Tuesday, May 31, 2016

vannak

A Letter to a Conservative Mother From a Transgender Woman

Dear xxxxx
Thank you for your letter. Thank you for taking the time to write me. And thank you for speaking to your son. He is young and certainly this subject deserves clarification. You spoke about God and you spoke about retribution and you spoke about choices. Here is my attempt at what I know and what I believe to be true.
Here it is, to the best of my ability.
Choice and God are certainly intertwined. I do not believe, without equivocation, that everything happens for a reason. Nor do I believe we are spinning through space randomly, hitching rides on passing history. I believe we are a combination and a chaotic reminder of what we were that crashed head first into who we are becoming. All of us transition from one thing to the other, some of us with great sorrow and some of us with great freedom. But The Divine is always in the equation somewhere. It’s a question of degree for me. How much am I willing to notice and how much am I needing to ignore?
God is a question, not an answer.
Through my life, I have ignored plenty. I try not to do that anymore. I try to pay attention. But being born transgender was not of my making. Truly, if I had a choice of life paths, I would have picked something far less complicated. Wouldn’t you? I don’t know anyone who’s life has been one big fabulous theme party. Most of us have a time of it. But for me, the great gifts have always come wrapped in the most tattered wrapping. Change has been difficult for most of us. You see, I know how hard it is navigating through this newness in the world. I remember very well, sitting with my mother when I told her I was transitioning, holding her and feeling swallowed by shame and covered in a blanket of guilt as she wept openly into the palms of her hands.
I had murdered her son.
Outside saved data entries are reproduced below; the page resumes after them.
(** C6, what the code does on the transitions from a dependent kind to a
    base kind. The alias [alias_item] satisfies [HasUUID]; after
    [SetEntryType(ET_ALIASBASE)] its kind is [ET_ALIASBASE], yet the id is
    still in the [ALIASUUID] slot and the [UUID] slot is still empty, so
    [HasUUID] no longer holds: the id was not relocated although the
    transition crosses the boundary. The same happens towards
    [ET_SHORTCUTBASE]. *)
Theorem SetEntryType_alias_to_base_not_relocated :
  HasUUID alias_item = true
  /\ m_entrytype (SetEntryType ET_ALIASBASE alias_item) = ET_ALIASBASE
  /\ m_fields (SetEntryType ET_ALIASBASE alias_item) = m_fields alias_item
  /\ m_fields (SetEntryType ET_ALIASBASE alias_item) !! UUID = None
  /\ m_fields (SetEntryType ET_ALIASBASE alias_item) !! ALIASUUID
     = Some (sample_uuid 9)
  /\ HasUUID (SetEntryType ET_ALIASBASE alias_item) = false
  /\ HasUUID (SetEntryType ET_SHORTCUTBASE alias_item) = false.
Proof. repeat split; reflexivity. Qed.

(** ** Matching on an unset value *)

Section MatcherProperties.

Variables MR_PRESENT MR_NOTPRESENT : Z.
Variable Match_bool : bool -> Z -> bool.
Variable Match_int : Z -> Z -> Z -> Z -> bool.
Variable Match_time : Z -> Z -> Z -> Z -> bool.
Variable GetSize : CItemData -> Z.
Variable local_midnight : Z -> Z.

(** An object outside the four numeric ones is never matched. *)
Lemma Matches_int_unsupported num1 num2 iObject iFunction r :
  numeric_object GetSize iObject r = None ->
  Matches_int MR_PRESENT MR_NOTPRESENT Match_bool Match_int GetSize
    num1 num2 iObject iFunction r = false.
Proof. unfold Matches_int. now intros ->. Qed.

(** Each of the four numeric objects and of the five time objects selects a
    value. *)
Lemma numeric_object_supported iObject r :
  iObject = XTIME_INT \/ iObject = ENTRYSIZE \/ iObject = PASSWORDLEN
  \/ iObject = KBSHORTCUT ->
  is_Some (numeric_object GetSize iObject r).
Proof. intros [-> | [-> | [-> | ->]]]; simpl; eauto. Qed.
That’s what I believed to be true.
And then, later on, when I was in my 20s, I was told by my doctor that I had contracted this new AIDS virus and that my time was limited and that the friends I had already buried were the lucky ones. The worst was yet to come.
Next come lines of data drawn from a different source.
(** Division by a positive divisor never faults and needs no
    normalisation. *)
Lemma divs_pos x y :
  in_range x -> 0 < y -> divs x y = Ok (Z.quot x y).
Proof.
  intros Hx Hy. unfold divs.
  destruct (Z.eqb_spec y 0) as [E | _]; [lia |].
  destruct (Z.eqb_spec y (-1)) as [E | _]; [lia |].
  rewrite andb_false_r. f_equal. apply wrap_small.
  unfold in_range, min_signed, max_signed in *.
  destruct (Z.le_gt_cases 0 x) as [Hp | Hn].
  - pose proof (Z.quot_pos x y Hp Hy).
    pose proof (Z.quot_le_upper_bound x y x Hy) as Hu.
    assert (x <= y * x) by nia. lia.
  - assert (Ho : Z.quot x y = - Z.quot (- x) y)
      by (rewrite Z.quot_opp_l by lia; lia).
    assert (Hp : 0 <= - x) by lia.
    pose proof (Z.quot_pos (- x) y Hp Hy).
    pose proof (Z.quot_le_upper_bound (- x) y (- x) Hy) as Hu.
    assert (- x <= y * - x) by nia. lia.
Qed.

End Int64Facts.

(** ** Truncating division used as a ceiling *)

Section CeilingByTruncation.

Variables a b : Z.
Hypothesis b_pos : 0 < b.

Lemma rem_nonneg_case n : 0 <= n -> 0 <= Z.rem n b < b.
Proof. intros Hn. apply Z.rem_bound_pos; lia. Qed.

Lemma rem_neg_case n : n < 0 -> - b < Z.rem n b <= 0.
Proof. intros Hn. apply Z.rem_bound_pos_neg; lia. Qed.

(** The quotient times the divisor always reaches [a]. *)
Lemma ceilDiv_reaches : a <= spec_ceilDiv a b * b.
Proof.
  unfold spec_ceilDiv.
  pose proof (Z.quot_rem' (a + b - 1) b) as E.
  destruct (Z.le_gt_cases 0 (a + b - 1)) as [Hn | Hn].
  - pose proof (rem_nonneg_case _ Hn). lia.
  - pose proof (rem_neg_case _ Hn). lia.
Qed.

(** It is the least such quotient exactly when the numerator is not
    negative or the division is exact. *)
Lemma ceilDiv_tight_iff :
  (spec_ceilDiv a b - 1) * b < a <->
  (0 <= a + b - 1 \/ Z.rem (a + b - 1) b = 0).
Proof.
  unfold spec_ceilDiv.
  pose proof (Z.quot_rem' (a + b - 1) b) as E.
  destruct (Z.le_gt_cases 0 (a + b - 1)) as [Hn | Hn].
  - pose proof (rem_nonneg_case _ Hn). split; [auto | lia].
  - pose proof (rem_neg_case _ Hn). split.
    + intros Hlt. right. lia.
    + intros [Hge | Hz]; lia.
Qed.

Lemma ceilDiv_least q :
  0 <= a + b - 1 -> a <= q * b -> spec_ceilDiv a b <= q.
Proof.
  intros Hn Hq.
  assert (Ht : (spec_ceilDiv a b - 1) * b < a)
    by (apply ceilDiv_tight_iff; auto).
  nia.
Qed.

End CeilingByTruncation.

(** ** The solver in closed form *)

Module SolveFacts.
Import Int64 Int64Facts.

Lemma denominator_eq B C D : sub (mul D C) B = wrap (D * C - B).
Proof. unfold sub, mul. apply wrap_sub_l. Qed.

Lemma numerator_eq A B C D :
  sub (sub (add A (mul D C)) B) 1 = wrap (A + D * C - B - 1).
Proof.
  unfold sub, add, mul.
  rewrite wrap_add_r, (wrap_sub_l (A + D * C) B), wrap_sub_l.
  reflexivity.
Qed.

(** The numerator the specification writes, [A + denom - 1], is the
    same 64-bit value as the one the code computes. *)
Lemma numerator_regrouped A B C D :
  sub (add A (sub (mul D C) B)) 1 = sub (sub (add A (mul D C)) B) 1.
Proof.
  rewrite numerator_eq. unfold sub, add, mul.
  rewrite (wrap_sub_l (D * C) B), wrap_add_r, wrap_sub_l.
  f_equal. lia.
Qed.

Lemma solve_eq A B C D :
  solve A B C D =
  if 0 <? wrap (D * C - B)
  then divs (wrap (A + D * C - B - 1)) (wrap (D * C - B))
  else Ok (-1).
Proof.
  unfold solve. rewrite numerator_eq, denominator_eq, Z.gtb_ltb.
  destruct (0 <? wrap (D * C - B)); [| reflexivity].
  destruct (divs _ _); reflexivity.
Qed.

Lemma solve_guard_true A B C D :
  0 < wrap (D * C - B) ->
  solve A B C D =
  Ok (Z.quot (wrap (A + D * C - B - 1)) (wrap (D * C - B))).
Proof.
  intros Hd. rewrite solve_eq.
  destruct (Z.ltb_spec 0 (wrap (D * C - B))) as [_ | Hle]; [| lia].
  apply divs_pos; [apply wrap_in_range | assumption].
Qed.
And you are right. I assumed it was punishment. I had made a choice and death was the punishment.
But then I kept living. And around me was the thick smell of guts and death and I kept on living. The insides of me eaten up by the shame of this decision I had made to mutilate myself and to destroy what God had designed. And funnily, as members of my Trans Tribe disintegrated one by one, and as I kept breathing and changing and finding my voice, I found a glimmer of light in a vast darkness riddled with history and terror. As others went away, the war they fought became the story I lived. I began to see myself not as a victim, but as a student. That what I was going through was my greatest teacher and that what they died for, my strongest ally.
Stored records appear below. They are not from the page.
Definition with_start_advertisements_result (status : Z) (R : stack_results)
    : stack_results :=
  mk_results (wiced_bt_gatt_register_result R)
             (wiced_bt_gatt_db_init_result R)
             (wiced_init_timer_result R)
             (wiced_start_timer_result R)
             (wiced_bt_ble_set_raw_advertisement_data_result R)
             (wiced_ota_fw_upgrade_init_result R)
             status
             (thermistor_read_result R)
             (wiced_bt_gatt_send_notification_result R).

Definition with_init_timer_result (status : Z) (R : stack_results)
    : stack_results :=
  mk_results (wiced_bt_gatt_register_result R)
             (wiced_bt_gatt_db_init_result R)
             status
             (wiced_start_timer_result R)
             (wiced_bt_ble_set_raw_advertisement_data_result R)
             (wiced_ota_fw_upgrade_init_result R)
             (wiced_bt_start_advertisements_result R)
             (thermistor_read_result R)
             (wiced_bt_gatt_send_notification_result R).

(** A configuration to evaluate on: the device name "Thermistor", a
    two-byte temperature characteristic, and [FROM_BIT16_TO_8] taking the
    high byte. *)
Definition sample_config : build_config :=
  mk_config [84; 104; 101; 114; 109; 105; 115; 116; 111; 114] 10
            2 0x000A (λ v, Z.shiftr v 8) 1 true false.

(** Not connected, notifications off, temperature bytes zero. *)
Definition idle_globals : app_globals := mk_globals 0 [0; 0] [0; 0].

(** Connected with connection id [conn_id], configuration bytes [config]. *)
Definition connected_globals (conn_id : Z) (config : list Z) : app_globals :=
  mk_globals conn_id [0; 0] config.

(** The temperature buffer after lines 289-290. *)
Definition stored_temperature (temperature : Z) (buffer : list Z) : list Z :=
  <[1%nat := temperature_byte1 temperature]>
    (<[0%nat := temperature_byte0 temperature]> buffer).

(** The global data after a tick that read [temperature]. *)
Definition tick_globals (temperature : Z) (g : app_globals) : app_globals :=
  mk_globals (thermistor_conn_id g)
             (stored_temperature temperature (app_ess_temperature g))
             (app_ess_temperature_client_char_config g).

(** The calls of one tick, written out by the state of the gate. *)
Definition tick_calls (cfg : build_config) (R : stack_results) (g : app_globals)
    : list stack_call :=
  [thermistor_read;
   WICED_BT_TRACE (TRACE_temperature
                     (thermistor_read_result R ÷ 100)
                     (ABS_temperature_rem_100 (thermistor_read_result R)))]
  ++ (if connected g then
        if notifications_enabled g then
          [WICED_BT_TRACE TRACE_connected_notifications_enabled;
           wiced_bt_gatt_send_notification
             (thermistor_conn_id g)
             (HDLC_ESS_TEMPERATURE_VALUE cfg)
             (app_ess_temperature_len cfg)
             (stored_temperature (thermistor_read_result R)
                                 (app_ess_temperature g))]
        else [WICED_BT_TRACE TRACE_connected_notifications_not_enabled]
      else [WICED_BT_TRACE TRACE_not_connected]).

(** The calls issued by one tick, by the initialisation, and by the
    management callback on an event. *)
Definition tick_issued (cfg : build_config) (R : stack_results)
    (g : app_globals) : list stack_call :=
  calls_of (seconds_timer_temperature_cb cfg R 0) g.

Definition init_issued (cfg : build_config) (R : stack_results)
    (g : app_globals) : list stack_call :=
  calls_of (thermistor_app_init cfg R) g.

Definition event_issued (cfg : build_config) (R : stack_results)
    (event : wiced_bt_management_evt_t)
    (p_event_data : wiced_bt_management_evt_data_t)
    (g : app_globals) : list stack_call :=
  calls_of (thermistor_management_callback cfg R event p_event_data) g.

(** Event data to evaluate on. *)
Definition sample_evt_data : wiced_bt_management_evt_data_t :=
  mk_evt_data BTM_BLE_ADVERT_UNDIRECTED_HIGH 1 1.

(** ** Sequences of ticks and of events *)

(** The global data after the ticks [Rs], tick by tick. *)
Fixpoint ticks_globals (Rs : list stack_results) (g : app_globals)
    : app_globals :=
  match Rs with
  | [] => g
  | R :: Rs' => ticks_globals Rs' (tick_globals (thermistor_read_result R) g)
  end.

(** The calls of the ticks [Rs], tick by tick. *)
Fixpoint ticks_calls (cfg : build_config) (Rs : list stack_results)
    (g : app_globals) : list stack_call :=
  match Rs with
  | [] => []
  | R :: Rs' =>
      tick_calls cfg R g
      ++ ticks_calls cfg Rs' (tick_globals (thermistor_read_result R) g)
  end.

(** The stack delivers one event, then another. *)
Definition two_events (cfg : build_config)
    (R1 : stack_results) (event1 : wiced_bt_management_evt_t)
    (data1 : wiced_bt_management_evt_data_t)
    (R2 : stack_results) (event2 : wiced_bt_management_evt_t)
    (data2 : wiced_bt_management_evt_data_t) : App Z :=
  thermistor_management_callback cfg R1 event1 data1;;
  thermistor_management_callback cfg R2 event2 data2.

(** The length an advertisement element declares is the number of bytes
    of the object its [p_data] points to. *)
Definition declared_length_exact (e : wiced_bt_ble_advert_elem_t) : Prop :=
  len e = Z.of_nat (length (p_data e)).

(** The elements handed to the stack by the calls [l]. *)
Fixpoint advertised_elements (l : list stack_call)
    : list wiced_bt_ble_advert_elem_t :=
  match l with
  | [] => []
  | wiced_bt_ble_set_raw_advertisement_data _ elems :: l' =>
      elems ++ advertised_elements l'
  | _ :: l' => advertised_elements l'
  end.

(** The calls print nothing but the temperature line. *)
Definition prints_only_temperature (l : list stack_call) : Prop :=
  forall msg, logged msg l ->
    exists degrees hundredths, msg = TRACE_temperature degrees hundredths.

(** One if the test holds, zero otherwise. *)
Definition one_if (b : bool) : nat := if b then 1%nat else 0%nat.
And so I have come to the conclusion, at 54 years old, that where I am now; married to my wife since 1996, sober from cocaine, heroin, pills and booze, living with AIDS and thriving in a transgender community that is founded in humanity and grace, that my past is my gift. And I believe God had a hand in that.
So you see, contrary to what you may believe to be true about me, I am not an abomination. Praying for my demise won’t hurry the process. I am not a freak nor am I a predator. I am in no way attempting recruitment for your seven-year-old son. Children are wonderful humans, and they are more than welcome in our home, as soon as they are old enough to dust.
So you see, I am asking you to be kinder. I am asking you to be gentler when faced with things you do not understand. To go out of your way to find the sameness between you and I. You don’t have to like what I am, you only have to honor it. I am asking you to find compassion for others as you would for your own son. You worry for his safety around trans people, I can see that fear is deep and profound. So instill in him an ability to reach out and ask questions, not run into judgment. Isn’t that what some do to people who believe in religions different from their own? I am asking you to be kinder. I believe that within the center of the divine lives a prayer for us to be cared for better in Heaven, than was done on earth. We must remind each other that there has always been Heaven on earth; it is simply up to us to guide each other toward it.
You see, we are responsible for each other. I am simply asking you to be kinder than you believe you ever have been or think you can be. What an example for your beautiful son. What an example for your church. For therein lives the heart of God.
I thank you again for your letter. I hope you are able to read at least part of my story to your son, perhaps both he and you, might be less fearful of me. Please know that I am here and I am not going anywhere any time soon. I love this planet and I have always believed in the hope and grace of the spirits that inhabit it, and I am in no hurry to leave it. Besides, I learned decades ago that my staying power isn’t really up to me anyway.